Dietary concentrations of oltipraz aftermath abundant inhibition of aflatoxin B1-induced hepatic tumorigenesis in rats. Levels of hepatic aflatoxin-DNA adducts and serum aflatoxin-albumin adducts decreased if biliary abolishment of aflatoxin-glutathione conjugants increased, accordingly accouterment predictive biomarkers that abstinent a chemopreventive effect. In added beastly studies, oltipraz was begin to arrest chemically induced carcinogenesis in bladder, colon, breast, stomach, and derma blight models.
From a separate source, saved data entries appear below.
Lemma related_again v l : related_refs v = Ok l -> related_refs (of_json (JArr (map JStr l))) = Ok l.
Proof.
  intros H. assert (Hl : exists vs, (map_result (_ref (Some "candidate")) vs = Ok l /\ str_unique l = true)).
  { assert (E : exists vs, (_ ← ensure (forallb hashable vs) LcTypeError; refs ← map_result (_ref (Some "candidate")) vs;
      _ ← ensure (str_unique refs) LcInvalidValue; Ok refs) = Ok l) by (destruct v; try discriminate H; eauto).
    clear H. destruct E as [vs H]. exists vs. apply bind_ok in H as (u & _ & H). apply bind_ok in H as (refs & Hr & H).
    apply bind_ok in H as (u' & Hu%ensure_ok & H). by injection H as ->. }
  destruct Hl as (vs & Hvs & Hu).
  assert (E : of_json (JArr (map JStr l)) = PList (map PStr l)) by (cbn [of_json]; by rewrite map_map).
  rewrite E. unfold related_refs.
  assert (Hh : forallb hashable (map PStr l) = true) by (clear; induction l; done). rewrite Hh. cbn [ensure mbind result_bind].
  assert (Hm : map_result (_ref (Some "candidate")) (map PStr l) = Ok l).
  { apply map_result_ok in Hvs. apply map_result_ok. clear -Hvs.
    induction Hvs as [|v' a vs l Hva _ IH]; [constructor | constructor; [by eapply ref_text | exact IH]]. }
  rewrite Hm. cbn [mbind result_bind]. by rewrite Hu.
Qed.

Lemma bound_again {D : Digest} v domain body d : _bound v domain body = Ok d -> _bound (PStr d) domain body = Ok d.
Proof. unfold _bound. intros H. inv_result H. subst. apply digest_text in E. rewrite E. cbn. by rewrite E0. Qed.
(** Every node enters the queue once, by an edge. *)
Definition _invalidate_supported_candidates (root recorded_at authority_epoch cut : string) : method unit :=
  fuel ← read (fun d => length (support_graph d) + 1);
  _ ← cascade_loop recorded_at authority_epoch cut fuel {[root]} [root];
  mret tt.

(** ** Citations *)

Definition locator_digest (candidate ws revision content : string) : string :=
  canonical_ledger_digest "citation-locator-v2"
    [("workspace_ref", JStr ws); ("candidate_ref", JStr candidate); ("revision_ref", JStr revision); ("content_digest", JStr content)].

(** The evidence without its own digest. *)
Definition evidence_body (candidate ws revision content : string) : list (string * json) :=
  let l := locator_digest candidate ws revision content in
  [("evidence_version", JStr "second-brain-citation-evidence-v2"); ("locator_ref", JStr ("locator:" +:+ l));
   ("locator_digest", JStr l); ("immutable_source_ref", JStr ("source:" +:+ content)); ("revision_ref", JStr revision)].

Definition _citation_evidence (candidate ws revision content : string) : list (string * json) :=
  let e := evidence_body candidate ws revision content in
  (e ++ [("evidence_digest", JStr (canonical_ledger_digest "citation-evidence-v2" e))])%list.

Definition _citation_digest (candidate : string) (evidence : list (string * json)) : string :=
  canonical_ledger_digest "citation-v2"
    [("citation_version", JStr "second-brain-recall-citation-v2"); ("candidate_ref", JStr candidate); ("evidence", JObj evidence)].

Definition citation_of (c : LedgerCommandV2) (revision content sequence epoch now : string) : citation_row :=
  let candidate := candidate_ref (cmd_payload c) in let ws := cmd_workspace_ref c in
  let l := locator_digest candidate ws revision content in
  {| ci_workspace := ws; ci_locator_ref := "locator:" +:+ l; ci_locator_digest := l; ci_source_ref := "source:" +:+ content;
     ci_content := content;
     ci_generation := "generation:" +:+ canonical_ledger_digest "citation-generation-v2"
       [("workspace_ref", JStr ws); ("transaction_cut", JStr sequence); ("ledger_epoch", JStr epoch)];
     ci_checkpoint := "checkpoint:" +:+ canonical_ledger_digest "citation-checkpoint-v2"
       [("workspace_ref", JStr ws); ("transaction_cut", JStr sequence); ("command_ref", JStr (command_ref c));
        ("revision_ref", JStr revision)];
     ci_provenance := cmd_provenance_digest c;
     ci_digest := _citation_digest candidate (_citation_evidence candidate ws revision content);
     ci_state := "COMMITTED"; ci_recorded := now |}.

Definition _commit_citation (c : LedgerCommandV2) (revision content sequence epoch now : string) : method unit :=
  let key := (candidate_ref (cmd_payload c), revision) in
  insert_new (fun d => bool_decide (is_Some (ledger_citation_commitment d !! key)))
    (fun d => put_citations (<[key := citation_of c revision content sequence epoch now]> (ledger_citation_commitment d)) d).

(** ** Events *)

Definition EVENT_LOG_DOMAIN : string := "wiki-spike.lifecycle-db.event-log.v1" +:+ NUL.
#[export] Instance grown_preorder ws cut : PreOrder (grown ws cut).
Proof.
  split.
  - intros d. split; [exists []; by rewrite app_nil_r; split; [|set_solver] | by left | exists []; by rewrite app_nil_r; split; [|set_solver] | done | done | eauto].
  - intros d1 d2 d3 [(vs & Ev & Hvs) Hk (es & Ee & Hes) Hec Hc Hh] [(vs' & Ev' & Hvs') Hk' (es' & Ee' & Hes') Hec' Hc' Hh']. split.
    + exists (vs ++ vs')%list. rewrite Ev', Ev, app_assoc. split; [done | set_solver +Hvs Hvs'].
    + intros v Hv. assert (Hv2 : v ∈ ledger_candidate_version d2) by (rewrite Ev; set_solver +Hv).
      destruct (Hk v Hv) as [E|(Hw & En & t & E)], (Hk' v Hv2) as [E'|(Hw' & En' & t' & E')].
      * left. congruence.
      * right. rewrite E in En'. eauto.
      * right. rewrite E'. eauto.
      * congruence.
    + exists (es ++ es')%list. rewrite Ee', Ee, app_assoc. split; [done | set_solver +Hes Hes'].
    + congruence.
    + intros v Hv. rewrite Hc'; [by apply Hc | rewrite Ev; set_solver +Hv].
    + intros x r (r1 & H1 & E1)%Hh. destruct (Hh' x r1 H1) as (r2 & H2 & E2). exists r2. split; [done | congruence].
Qed.

Lemma history_key_unique d v w : history d -> v ∈ ledger_candidate_version d -> w ∈ ledger_candidate_version d ->
  version_key v = version_key w -> v = w.
Proof.
  intros H Hv Hw E. apply list_elem_of_lookup in Hv as [i Hi], Hw as [j Hj].
  assert (i = j) as ->; [|congruence]. eapply (NoDup_lookup (map version_key (ledger_candidate_version d)));
    [apply H | by rewrite list_lookup_fmap, Hi | by rewrite list_lookup_fmap, Hj; cbn; rewrite E].
Qed.

Lemma superseded_grown x row cut command now d d' : history d ->
  (forall r, ledger_candidate d !! x = Some r -> ca_workspace r = ca_workspace row) ->
  superseded x row cut command now d d' ->
  (exists es, ledger_edge d' = (ledger_edge d ++ es)%list /\ forall e, e ∈ es -> ed_workspace e = ca_workspace row /\ ed_start_cut e = cut) ->
  ledger_edge_closure d' = ledger_edge_closure d ->
  (forall v, v ∈ ledger_candidate_version d ->
     ledger_citation_commitment d' !! version_key v = ledger_citation_commitment d !! version_key v) ->
  grown (ca_workspace row) cut d d'.
Proof.
  intros Hh Hws [Ec Hnew Ev Ek Hun] He Hec Hci. split; [| | done | done | done |].
  - eexists. split; [exact Ev|]. by intros v ->%list_elem_of_singleton.
  - intros v Hv. rewrite Ek. destruct (ledger_candidate d !! x) as [r|] eqn:E; [|by left].
    destruct (decide ((x, ca_revision r) = version_key v)) as [Hkey|]; [|left; by rewrite lookup_insert_ne].
    right. rewrite <- Hkey, lookup_insert_eq. split; [|split; [by apply Hun | by eexists]].
    destruct (history_current _ Hh x r E) as (_ & cut' & command' & Hin).
    rewrite <- (history_key_unique d _ _ Hh Hin Hv Hkey). by apply Hws.
  - intros y r Hy. rewrite Ec. destruct (decide (x = y)) as [->|]; [|rewrite lookup_insert_ne by done; eauto].
    rewrite lookup_insert_eq. exists row. split; [done|]. symmetry. by apply Hws.
Qed.

(** Both ends of an edge are candidates of its workspace. *)
Definition edges_home (d : ledger_db) : Prop := forall e, e ∈ ledger_edge d ->
  (exists r, ledger_candidate d !! ed_from e = Some r /\ ca_workspace r = ed_workspace e) /\
  (exists r, ledger_candidate d !! ed_to e = Some r /\ ca_workspace r = ed_workspace e).

Definition lives_in (d : ledger_db) (ws x : string) : Prop := exists r, ledger_candidate d !! x = Some r /\ ca_workspace r = ws.

Lemma support_home d ws x y : edges_home d -> rtc (linked (support_graph d)) x y -> lives_in d ws x -> lives_in d ws y.
Proof.
  intros He. induction 1 as [|x y z Hxy _ IH]; [done|]. intros (r & Hr & Hws). apply IH.
  apply list_elem_of_fmap in Hxy as (e & E & Hin). injection E as -> ->.
  apply list_elem_of_In, filter_In in Hin as [Hin%list_elem_of_In _]. destruct (He e Hin) as [(r1 & H1 & E1) (r2 & H2 & E2)].
  exists r2. split; [done|]. congruence.
Qed.

(** What the cascade from [root] has done when it has seen [seen]. *)
Record cascading (root ws now epoch cut : string) (d : ledger_db) (seen : gset string) (d' : ledger_db) : Prop := {
  cascading_root : root ∈ seen;
  cascading_rest : same_rest d d';
  cascading_rows : forall x, ledger_candidate d' !! x =
    if bool_decide (x ∈ seen /\ x <> root) then after_cascade now epoch cut x <$> ledger_candidate d !! x else ledger_candidate d !! x;
  cascading_history : history d';
  cascading_grown : grown ws cut d d';
  cascading_steps : rtc (revision_step ws cut) d d';
}.

Lemma cascading_child root ws now epoch cut d seen M child : lives_in d ws child ->
  cascading root ws now epoch cut d seen (database M) -> child ∉ seen ->
  okp (revoke_child child now epoch cut) M (fun M' _ => cascading root ws now epoch cut d ({[child]} ∪ seen) (database M')).
Proof.
  intros (r & Hr & Hws) [Hroot Hrest Hrows Hhist Hgrown Hsteps] Hc.
  assert (Hrow : ledger_candidate (database M) !! child = Some r) by (rewrite Hrows, bool_decide_false by (intros [? _]; done); done).
  assert (Hne : child <> root) by (intros ->; done).
  assert (Hseen : forall x, x <> child -> bool_decide (x ∈ {[child]} ∪ seen /\ x <> root) = bool_decide (x ∈ seen /\ x <> root)).
  { intros x Hx. apply bool_decide_ext. set_solver +Hx. }
  apply okp_revoke.
  - intros M' r' Hr' Ha Hrest' Hsup. rewrite Hrow in Hr'. injection Hr' as <-. split.
    + set_solver +Hroot.
    + by etrans.
    + intros x. rewrite (superseded_candidate _ _ _ _ _ _ _ Hsup). destruct (decide (child = x)) as [<-|Hx].
      * rewrite lookup_insert_eq, bool_decide_true, Hr by set_solver +Hne. cbn. unfold after_cascade. by rewrite Ha.
      * rewrite lookup_insert_ne, Hrows, Hseen by done. done.
    + eapply superseded_history; [| | exact Hsup | exact Hhist]; [done|]. intros r0 Hr0. rewrite Hrow in Hr0. by injection Hr0 as <-.
    + etrans; [exact Hgrown|]. rewrite <- Hws. change (ca_workspace r) with (ca_workspace (revoked_row child now epoch cut r)).
      eapply superseded_grown; [done | | exact Hsup | | by destruct Hrest' | by destruct Hrest' as [_ _ _ _ _ ->]].
      * intros r0 Hr0. rewrite Hrow in Hr0. by injection Hr0 as <-.
      * exists []. destruct Hrest' as [-> _]. rewrite app_nil_r. split; [done | by intros e ?%elem_of_nil].
    + eapply rtc_r; [exact Hsteps|]. eexists _, _, _, _. split; [|split; [|split; [|exact Hsup]]]; [exact Hws | done |].
      intros r0 Hr0. rewrite Hrow in Hr0. by injection Hr0 as <-.
  - intros Ha. split; [set_solver +Hroot | done | | done | done | done]. intros x. destruct (decide (x = child)) as [->|Hx].
    + rewrite bool_decide_true by set_solver +Hne. rewrite Hrow, Hr. cbn. unfold after_cascade. by rewrite (Ha r Hrow).
    + by rewrite Hrows, Hseen.
Qed.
In a Phase I study, a individual articulate dosage of oltipraz was accustomed to accustomed volunteers at dosage levels of 125, 250, 375, and 500 mg. There was no cogent aberration in half-life amid the four dosage levels nor in approval at the 125 and 250 mg levels. A alternation of baby trials evaluating individual articulate doses of oltipraz for up to 28 canicule aswell showed a abbreviate t1/2 (4.1-5.3 hours), a abiding abiding accompaniment afterwards aberration afterwards a loading dose, and added serum and urine concentrations with burning of a high-fat diet.